EU Prize for Cultural Heritage / Europa Nostra Award 2017 for Founder of the Irish National Famine Museum, Jim Callery

Mr. Jim Callery*, founder of the Irish National Famine Museum & Archive and owner of Strokestown Park, Co. Roscommon, is among this year’s winners in the category dedicated service to heritage and the only winner from Ireland. Independent expert juries examined a total of 202 applications, submitted by organisations and individuals from 39 countries across Europe, and chose the winners.

The winners of the EU Prize for Cultural Heritage / Europa Nostra Awards 2017 will be celebrated during a high-profile event co-hosted by EU Commissioner Navracsics and Maestro Plácido Domingo commencing in the late afternoon on 15 May at St. Michael’s Church in Turku. The European Heritage Awards Ceremony will assemble some 1,200 people, including heritage professionals, volunteers and supporters from all over Europe as well as top-level representatives from EU institutions, the host country and other Member States.

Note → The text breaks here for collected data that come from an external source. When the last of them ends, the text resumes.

(** * Event Registry collector: query construction and result persistence

    A shallow embedding of [collector/__main__.py]: the helper functions that
    persist result records ([create_folder_directory], [save_as_array],
    [save_as_separate_line], [save_result_in_file]), the [URI] class, the
    four query methods of [EventRegistryCollector] and the command line.

    Python text is a list of Unicode code points.  The interpreter services the
    program calls ([json], [os], [os.path], [open], [str.strip]) are modelled
    after CPython on a POSIX system; the remote service and floating point sit
    behind two interfaces, [EventRegistry] and [FloatText]. *)

From Stdlib Require Import NArith ZArith List Bool Lia String Ascii.
From Stdlib Require Decimal DecimalFacts DecimalPos DecimalN.
Import ListNotations.

Set Warnings "-register-all".

Local Open Scope N_scope.
Local Open Scope list_scope.

(** ** Text *)

(** A Python [str]: its code points. *)
Abbreviation pystr := (list N) (only parsing).

(** A file object opened for appending: the text of the file. *)
Abbreviation file := (list N) (only parsing).

(** The [str] an ASCII literal of the source denotes. *)
Definition str (s : string) : pystr := map N_of_ascii (list_ascii_of_string s).

Fixpoint pystr_eqb (a b : pystr) : bool :=
  match a, b with
  | [], [] => true
  | x :: a', y :: b' => (x =? y) && pystr_eqb a' b'
  | _, _ => false
  end.

Fixpoint startswith (prefix s : pystr) : bool :=
  match prefix, s with
  | [], _ => true
  | x :: p', y :: s' => (x =? y) && startswith p' s'
  | _ :: _, [] => false
  end.

(** [s.split(sep)] for a one-character separator: never empty. *)
Fixpoint split_on (sep : N) (s : pystr) : list pystr :=
  match s with
  | [] => [[]]
  | c :: s' =>
      if c =? sep then [] :: split_on sep s'
      else match split_on sep s' with
           | [] => [[c]]
           | w :: ws => (c :: w) :: ws
           end
  end.

(** [sep.join(parts)] for a one-character separator. *)
Fixpoint join_with (sep : N) (parts : list pystr) : pystr :=
  match parts with
  | [] => []
  | [p] => p
  | p :: rest => p ++ sep :: join_with sep rest
  end.

(** [str.isspace] on one character: the Unicode white space that
    [str.strip()] removes. *)
Definition is_py_space (c : N) : bool :=
  ((9 <=? c) && (c <=? 13)) || ((28 <=? c) && (c <=? 32))
  || (c =? 133) || (c =? 160) || (c =? 5760)
  || ((8192 <=? c) && (c <=? 8202)) || (c =? 8232) || (c =? 8233)
  || (c =? 8239) || (c =? 8287) || (c =? 12288).

Fixpoint lstrip (s : pystr) : pystr :=
  match s with
  | c :: s' => if is_py_space c then lstrip s' else s
  | [] => []
  end.

(** [s.strip()] *)
Definition strip (s : pystr) : pystr := List.rev (lstrip (List.rev (lstrip s))).

(** Text-mode reading with universal newlines: "\r\n" and "\r" become "\n". *)
Fixpoint universal_newlines (s : pystr) : pystr :=
  match s with
  | [] => []
  | c :: s' =>
      if c =? 13 then
        match s' with
        | d :: s'' => if d =? 10 then 10 :: universal_newlines s''
                      else 10 :: universal_newlines s'
        | [] => [10]
        end
      else c :: universal_newlines s'
  end.

(** The lines of a text, each with its terminating "\n" (the last line may
    lack one). *)
Fixpoint lines_of (s : pystr) : list pystr :=
  match s with
  | [] => []
  | c :: s' =>
      if c =? 10 then [10] :: lines_of s'
      else match lines_of s' with
           | [] => [[c]]
           | l :: ls => (c :: l) :: ls
           end
  end.

(** [f.readlines()] on a file opened in text mode. *)
Definition readlines (content : pystr) : list pystr :=
  lines_of (universal_newlines content).

(** ** Python values and the [json] module *)

(** Floating point is kept abstract: a float is read from the text of a JSON
    number by [parse_float] (Python's [float]) and written by [float_repr]
    ([float.__repr__], or the names json uses for the non-finite floats). *)
Class FloatText : Type := {
  pyfloat : Type;
  parse_float : pystr -> pyfloat;
  float_repr : pyfloat -> pystr
}.

Section Json.
Context `{FT : FloatText}.

(** The Python data json knows, and [VObject]: an object of any other type
    (a set, bytes, a datetime), which json cannot serialize.  A dict is kept as
    its items in insertion order; its keys are [str], as in every dict that
    [json.loads] builds or the service returns. *)
Inductive value : Type :=
| VNone
| VBool (b : bool)
| VInt (z : Z)
| VFloat (x : pyfloat)
| VStr (s : pystr)
| VList (items : list value)
| VDict (items : list (pystr * value))
| VObject (type_name : string).

(** [d[key]] on the items of a dict. *)
Fixpoint dict_get (d : list (pystr * value)) (key : pystr) : option value :=
  match d with
  | [] => None
  | (k, v) :: d' => if pystr_eqb k key then Some v else dict_get d' key
  end.

(** [d[key] = v]: a key already present keeps its position. *)
Fixpoint dict_set (d : list (pystr * value)) (key : pystr) (v : value)
  : list (pystr * value) :=
  match d with
  | [] => [(key, v)]
  | (k, w) :: d' =>
      if pystr_eqb k key then (k, v) :: d' else (k, w) :: dict_set d' key v
  end.

(** [dict(pairs)] *)
Definition dict_of_pairs (pairs : list (pystr * value)) : list (pystr * value) :=
  fold_left (fun d kv => dict_set d (fst kv) (snd kv)) pairs [].

(** *** Encoding: [json.encoder] *)

(** One digit of ['{0:04x}'.format(n)]. *)
Definition hex_digit (d : N) : N := if d <? 10 then 48 + d else 87 + d.

(** ['\\u{0:04x}'.format(n)], for [n < 0x10000]. *)
Definition u_escape (n : N) : pystr :=
  [92; 117; hex_digit (n / 4096); hex_digit ((n / 256) mod 16);
   hex_digit ((n / 16) mod 16); hex_digit (n mod 16)].

(** [replace] of [py_encode_basestring_ascii]: what one character becomes.
    Printable ASCII other than the quote and the backslash stays; the rest is
    escaped, above the basic plane as a surrogate pair. *)
Definition escape_char (c : N) : pystr :=
  if c =? 34 then [92; 34]
  else if c =? 92 then [92; 92]
  else if c =? 10 then [92; 110]
  else if c =? 13 then [92; 114]
  else if c =? 9 then [92; 116]
  else if c =? 12 then [92; 102]
  else if c =? 8 then [92; 98]
  else if (32 <=? c) && (c <=? 126) then [c]
  else if c <? 65536 then u_escape c
  else let n := c - 65536 in
       u_escape (55296 + (n / 1024) mod 1024) ++ u_escape (56320 + n mod 1024).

In 1959, the year in which Mr. Jim Callery established his motor garage at the gates of Strokestown Park in County Roscommon, he never envisaged that he would come to own and restore the estate on which his ancestors had once been tenants. At its height, the private country estate of Strokestown Park with its extensive Palladian residence was the second largest in Ireland with over 27,000 acres of land being rented out and worked by Irish tenant farmers.

By the time Mr. Callery came to buy the estate in 1979 however, it had shrunk to just 300 acres with the house, ancillary buildings and gardens in a state of complete and advancing decay. The entirety of the contents of the house were later purchased resulting in over 300 years of the family’s history being preserved in the house along with thousands of estate documents which provide an extraordinary perspective on Irish history.

Nearly 40 years on, Mr. Callery has spent millions of his own money, along with help from European Union funds, to restore the house, the gardens, to create a museum to the Irish Famine and an archive of the estate documents which number over 55,000 items.

The restoration and establishment of the world renowned Irish National Famine Museum & Archive by Mr. Callery has been the largest act of private philanthropy for cultural heritage in the history of modern Ireland. The Strokestown estate is now a flourishing hive of activity which provides education, employment and enjoyment for the surrounding region. The Jury greatly appreciated this personal dedication, stating:

“Through his small business, Mr. Callery has saved a vital historic country estate for Ireland and has created an important museum and archive dealing with this pivotal moment in the country’s history. He has ensured an expert restoration of the house, opened it to the Irish public and preserved the legacy of this important memorial”.